Novo tratamento pode impedir perda de memória para quem sofre de Alzheimer

Ainda sem cura, a doença tem por característica uma inflamação neurológica que começa afetando o senso de julgamento do paciente.

Um novo estudo publicado no jornal científico Communications Biology, ligado à revista Nature, ressalta bons resultados de um tratamento ainda em fase experimental relacionado ao Mal de Alzheimer, a doença neurodegenerativa que causa perda extensa de memória e, com o tempo, morte.

Ainda sem cura, a doença tem por característica uma inflamação neurológica que começa afetando o senso de julgamento do paciente, progredindo para perda de memória e a paralisação de funções cerebrais maiores.
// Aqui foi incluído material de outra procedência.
(* ===== verification/Workers.v ===== *)
(** * The source worker and the configuration watcher as threads
      (cli/src/daemon/source_queue.rs and cli/src/config_watcher.rs)

    The two threads of the command-line daemon that look at a stop flag, as instances of
    the threads of Joins.v: [SourceWorker], whose rounds are SourceThread.v's, and
    [ConfigWatcher], whose rounds are Control.v's. Dropping either ends its thread, with
    at most one more action taken or one more reload, whatever arrives. The rounds of the
    other files are runs of these threads. *)

From stdpp Require Import relations.
From S2P Require Import Prelude Event Sink Bytes Protocol Desktop Budget BudgetThm Json LocalIpc SourceThread.
From S2P Require Import Transport Listener Control Joins.

(** A run of a thread, whatever it reads of the flag *)
Definition moves {T D} `{Stoppable T D} : T * D → T * D → Prop := rtc (λ p p', ∃ b, st_step b p p').

Lemma moves_step {T D} `{Stoppable T D} b p p' p'' : st_step b p p' → moves p' p'' → moves p p''.
Proof. intros. eapply rtc_l; eauto. Qed.

(** ** The source worker *)

Module Source.
(** The thread looks at the flag, receives, or carries an action out. *)
Inductive ThreadAt : Type := Looking | Receiving | Carrying (a : SourceAction) | Ended.
(** The actions it took, in order *)
Definition Data : Type := list SourceAction.
Inductive thread_step : bool → ThreadAt * Data → ThreadAt * Data → Prop :=
  | sw_go d : thread_step false (Looking, d) (Receiving, d)
  | sw_end d : thread_step true (Looking, d) (Ended, d)
  | sw_got st d a : thread_step st (Receiving, d) (Carrying a, d ++ [a])
  | sw_timeout st d : thread_step st (Receiving, d) (Looking, d)
  | sw_disconnected st d : thread_step st (Receiving, d) (Ended, d)
  | sw_carried st d a : thread_step st (Carrying a, d) (Looking, d).

(** [SourceWorker] and its drop *)
Definition SourceWorker : Stoppable ThreadAt Data := {|
  st_step := thread_step;
  st_ended := Ended;
  st_final d := d;
  st_left t := match t with Ended => 0 | Looking => 1 | Carrying _ => 2 | Receiving => 3 end;
  st_more t := match t with Receiving => 1 | _ => 0 end;
  st_done d := length d;
|}%nat.
#[export] Existing Instance SourceWorker.
#[export] Instance source_laws : StoppableLaws ThreadAt Data.
Proof.
  split; simpl; try done.
  - intros stop d p Hs. inversion Hs.
  - intros [] d; [..|by left]; right; eexists;
      first [apply sw_end|apply sw_timeout|apply sw_carried].
  - intros t d t' d' Hs. inversion Hs; subst; simpl; rewrite ?length_app; simpl; lia.
Qed.

(** The rounds of SourceThread.v are a run of this thread, which took the actions of their
    log. *)
Lemma rounds_are_moves {W} `{Operations W, Provider W, Channel W} rounds fuel stopped dispatcher :
  ∀ (s s' : OSt (W := W)) log ended d,
  source_rounds rounds fuel stopped dispatcher s = Some (s', log, ended) →
  moves (Looking, d) (if ended : bool then Ended else Looking, d ++ log.*1).
Proof.
  induction rounds as [|rounds IH]; intros [w bs] s' log ended d.
  { intros [= _ <- <-]. simpl. rewrite app_nil_r. apply rtc_refl. }
  cbn [source_rounds]. destruct (op_stopped w stopped) as [w1 []].
  { intros [= _ <- <-]. simpl. rewrite app_nil_r. eapply moves_step; [apply sw_end|apply rtc_refl]. }
  destruct (ch_recv w1) as [w2 [a| |]].
  - destruct (carry_out fuel stopped dispatcher a (w2, bs)) as [[s1 r]|]; [|done].
    destruct (source_rounds rounds fuel stopped dispatcher s1) as [[[s2 log2] e2]|] eqn:E; [|done].
    intros [= _ <- <-]. apply (IH _ _ _ _ (d ++ [a])) in E. rewrite <-app_assoc in E. simpl in *.
    eapply moves_step; [apply sw_go|]. eapply moves_step; [apply (sw_got false _ a)|].
    eapply moves_step; [apply (sw_carried false)|]. exact E.
  - intros E. apply (IH _ _ _ _ d) in E. eapply moves_step; [apply sw_go|].
    eapply moves_step; [apply (sw_timeout false)|]. exact E.
  - intros [= _ <- <-]. simpl. rewrite app_nil_r. eapply moves_step; [apply sw_go|].
    eapply moves_step; [apply (sw_disconnected false)|apply rtc_refl].
Qed.

(** Dropping the source worker ends its thread within four steps, in which it takes at most
    one more action. *)
Theorem source_worker_joined s :
  rtc join_step (spawned Looking []) s →
  (jo_owner s = Gone → jo_thread s = Ended ∧ ∀ s', ¬ join_step s s') ∧
  (jo_owner s = Joining → (steps_left s ≤ 4)%nat ∧ (∃ s', join_step s s') ∧
     (∀ s', join_step s s' → (steps_left s' < steps_left s)%nat) ∧
     ∀ s', rtc join_step s s' → (length (jo_data s') ≤ S (length (jo_data s)))%nat).
Proof.
  intros Hr. destruct (thread_joined 3 1 Looking [] s) as [Hg Hj]; [by intros []; simpl; lia..|done|].
  split; [|done]. intros Ho. destruct (Hg Ho) as (Ht & _ & Hq). done.
Qed.
End Source.

(** ** The configuration watcher *)

Module Watcher.
(** The thread starts its watcher, looks at the flag, waits for an event, drains the
    window, or reloads. *)
Inductive ThreadAt : Type := Starting | Looking | Receiving | Draining | Reloading | Ended.
(** The thread, with the number of its reloads *)
Inductive thread_step : bool → ThreadAt * nat → ThreadAt * nat → Prop :=
  | wa_started st n : thread_step st (Starting, n) (Looking, n)
  | wa_refused st n : thread_step st (Starting, n) (Ended, n)
  | wa_go n : thread_step false (Looking, n) (Receiving, n)
  | wa_end n : thread_step true (Looking, n) (Ended, n)
  | wa_other st n : thread_step st (Receiving, n) (Looking, n)
  | wa_matched st n : thread_step st (Receiving, n) (Draining, n)
  | wa_disconnected st n : thread_step st (Receiving, n) (Ended, n)
  | wa_drained st n : thread_step st (Draining, n) (Reloading, n)
  | wa_reloaded st n : thread_step st (Reloading, n) (Looking, S n).

(** [ConfigWatcher] and its drop *)
Definition ConfigWatcher : Stoppable ThreadAt nat := {|
  st_step := thread_step;
  st_ended := Ended;
  st_final n := n;
  st_left t :=
    match t with
    | Ended => 0 | Looking => 1 | Starting | Reloading => 2 | Draining => 3 | Receiving => 4
    end;
  st_more t := match t with Receiving | Draining | Reloading => 1 | _ => 0 end;
  st_done n := n;
|}%nat.
#[export] Existing Instance ConfigWatcher.
#[export] Instance watcher_laws : StoppableLaws ThreadAt nat.
Proof.
  split; simpl; try done.
  - intros stop d p Hs. inversion Hs.
  - intros [] d; [..|by left]; right; eexists; constructor.
  - intros t d t' d' Hs. inversion Hs; subst; simpl; lia.
Qed.

Section rounds.
Context {W : Type} `{Watch W}.
(** The reloads that were made, as far as the world tells *)
Context (reloads : W → nat).
Hypothesis stopped_reloads : ∀ w, reloads (wt_stopped w).1 = reloads w.
Hypothesis now_reloads : ∀ w, reloads (wt_now w).1 = reloads w.
Hypothesis recv_reloads : ∀ w t, reloads (wt_recv w t).1 = reloads w.
Hypothesis watch_reloads : ∀ w p, reloads (wt_watch w p).1 = reloads w.
Hypothesis reload_reloads : ∀ w, reloads (wt_reload w).1 = S (reloads w).

Lemma drain_reloads fuel deadline : ∀ w w', drain fuel deadline w = Some w' → reloads w' = reloads w.
Proof.
  induction fuel as [|fuel IH]; [done|]. intros w w'. cbn [drain].
  pose proof (now_reloads w) as Hn. destruct (wt_now w) as [w1 now]. simpl in Hn.
  case_bool_decide; [by intros [= <-]|].
  pose proof (recv_reloads w1 (Z.max 0 (deadline - now))) as Hr.
  destruct (wt_recv w1 _) as [w2 []]; simpl in Hr; [intros E%IH|intros E%IH|intros [= <-]..]; congruence.
Qed.

(** The loop of Control.v is a run of this thread to its end. *)
Lemma loop_is_moves rounds fuel target : ∀ w w',
  watch_loop rounds fuel target w = Some w' → moves (Looking, reloads w) (Ended, reloads w').
Proof.
  induction rounds as [|rounds IH]; [done|]. intros w w'. cbn [watch_loop].
  pose proof (stopped_reloads w) as Hs. destruct (wt_stopped w) as [w1 []]; simpl in Hs; rewrite <-Hs.
  { intros [= <-]. eapply moves_step; [apply wa_end|apply rtc_refl]. }
  unfold watch_round. pose proof (recv_reloads w1 (from_millis 500)) as Hr.
  destruct (wt_recv w1 (from_millis 500)) as [w2 rc]; simpl in Hr. rewrite <-Hr.
  intros E. eapply moves_step; [apply wa_go|]. revert E. destruct rc as [evt| | |].
  - destruct (negb (event_matches evt target)).
    { intros E%IH. eapply moves_step; [apply (wa_other false)|exact E]. }
    pose proof (now_reloads w2) as Hn. destruct (wt_now w2) as [w3 now]; simpl in Hn.
    destruct (drain fuel (now + DEBOUNCE) w3) as [w4|] eqn:Hd; [|done]. apply drain_reloads in Hd. simpl.
    intros E%IH. rewrite reload_reloads, Hd, Hn in E. eapply moves_step; [apply (wa_matched false)|].
    eapply moves_step; [apply (wa_drained false)|]. eapply moves_step; [apply (wa_reloaded false)|exact E].
  - intros E%IH. eapply moves_step; [apply (wa_other false)|exact E].
  - intros E%IH. eapply moves_step; [apply (wa_other false)|exact E].
  - intros [= <-]. eapply moves_step; [apply (wa_disconnected false)|apply rtc_refl].
Qed.

Lemma spawn_is_moves rounds fuel config_path w w' :
  is_Some (parent config_path) → is_Some (file_name config_path) →
  watcher_spawn rounds fuel config_path w = Some w' → moves (Starting, reloads w) (Ended, reloads w').
Proof.
  intros [directory Hd] [target Ht]. unfold watcher_spawn. rewrite Hd, Ht.
  pose proof (watch_reloads w directory) as Hw. destruct (wt_watch w directory) as [w1 [[]|e]]; simpl in Hw.
  - intros E%loop_is_moves. rewrite Hw in E. eapply moves_step; [apply (wa_started false)|exact E].
  - intros [= <-]. rewrite Hw. eapply moves_step; [apply (wa_refused false)|apply rtc_refl].
Qed.
End rounds.

(** Dropping the watcher ends its thread within five steps, and at most one more reload
    happens, the one whose event had already arrived. *)
Theorem config_watcher_joined s :
  rtc join_step (spawned Starting 0%nat) s →
  (jo_owner s = Gone → jo_thread s = Ended ∧ ∀ s', ¬ join_step s s') ∧
  (jo_owner s = Joining → (steps_left s ≤ 5)%nat ∧ (∃ s', join_step s s') ∧
     (∀ s', join_step s s' → (steps_left s' < steps_left s)%nat) ∧
     ∀ s', rtc join_step s s' → (jo_data s' ≤ S (jo_data s))%nat).
Proof.
  intros Hr. destruct (thread_joined 4 1 Starting 0%nat s) as [Hg Hj]; [by intros []; simpl; lia..|done|].
  split; [|done]. intros Ho. destruct (Hg Ho) as (Ht & _ & Hq). done.
Qed.
End Watcher.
Não apenas o Mal de Alzheimer ainda é incurável, ele também é sempre fatal.

O proposto tratamento prevê a administração intranasal do que os especialistas chamaram de “mediadores lipídicos”, que são basicamente compostos bioativos feitos de ácidos graxos como o ômega-3, e que atuam especificamente no tratamento anti-inflamatório.
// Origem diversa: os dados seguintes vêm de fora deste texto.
(* ===== verification/SocketGuard.v ===== *)
(** * Ownership of the control socket (packages/cli/src/ipc/macos.rs)

    A daemon that starts on macOS takes a lock, removes the socket that a crashed daemon
    left behind, and binds its own; it removes that one when it ends. Daemons are programs
    of system calls ([Prog]), which run interleaved, call by call, with any number of
    other daemons and with legacy daemons that know nothing of the lock; any of them may
    crash at any call. *)

From S2P Require Import Prelude Bytes Discovery.

(** ** Programs of system calls *)

(** [Metadata], as far as it is read *)
Record FileMeta : Type := mkFileMeta { fm_is_file : bool; fm_uid : Z; fm_mode : Z; fm_nlink : Z }.
(** What a name can stand for, with its device and inode as one number *)
Inductive Named : Type := Sock (uid : Z) (ino : nat) | Plain (uid : Z) (ino : nat).
#[export] Instance Named_eq_dec : EqDecision Named.
Proof. solve_decision. Defined.
Definition entry_uid (e : Named) : Z := match e with Sock u _ | Plain u _ => u end.
Definition entry_ino (e : Named) : nat := match e with Sock _ i | Plain _ i => i end.
Definition is_socket (e : Named) : bool := match e with Sock _ _ => true | _ => false end.

(** [symlink_metadata]'s and [connect_timeout]'s may_answer *)
Inductive Looked : Type := Found (e : Named) | NotFound | LookFailed (message : string).
Inductive Probed : Type := Connected | Refused | ProbeFailed (message : string).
Um desses mediadores lipídicos, chamado “Neuroprotectina-D1” (NPD1), foi descoberto pela equipe liderada por Nicolas Bazan, médico neurologista, PhD e professor e diretor do Centro de Excelência Neurocientífica LSU, em Nova Orleans. Pesquisas anteriores mostraram que esse recurso funciona bem em tratamentos contra vítimas de derrames ou pessoas que têm algum dano de retina, mas que tem pouca presença na área do cérebro que corresponde à memória.

A administração intranasal (pense em quando você tinha que espirrar o famoso “rinosoro” dentro do nariz) é a menos invasiva para essa finalidade, de acordo com os médicos envolvidos no estudo, que também dizem que seu uso deve abrir novas vias de tratamento para quem sofre de Alzheimer.

De acordo com levantamentos da Organização das Nações Unidas (ONU), mais de 50 milhões de pessoas no mundo convivem com o Mal de Alzheimer ou alguma doença neurodegenerativa relacionada.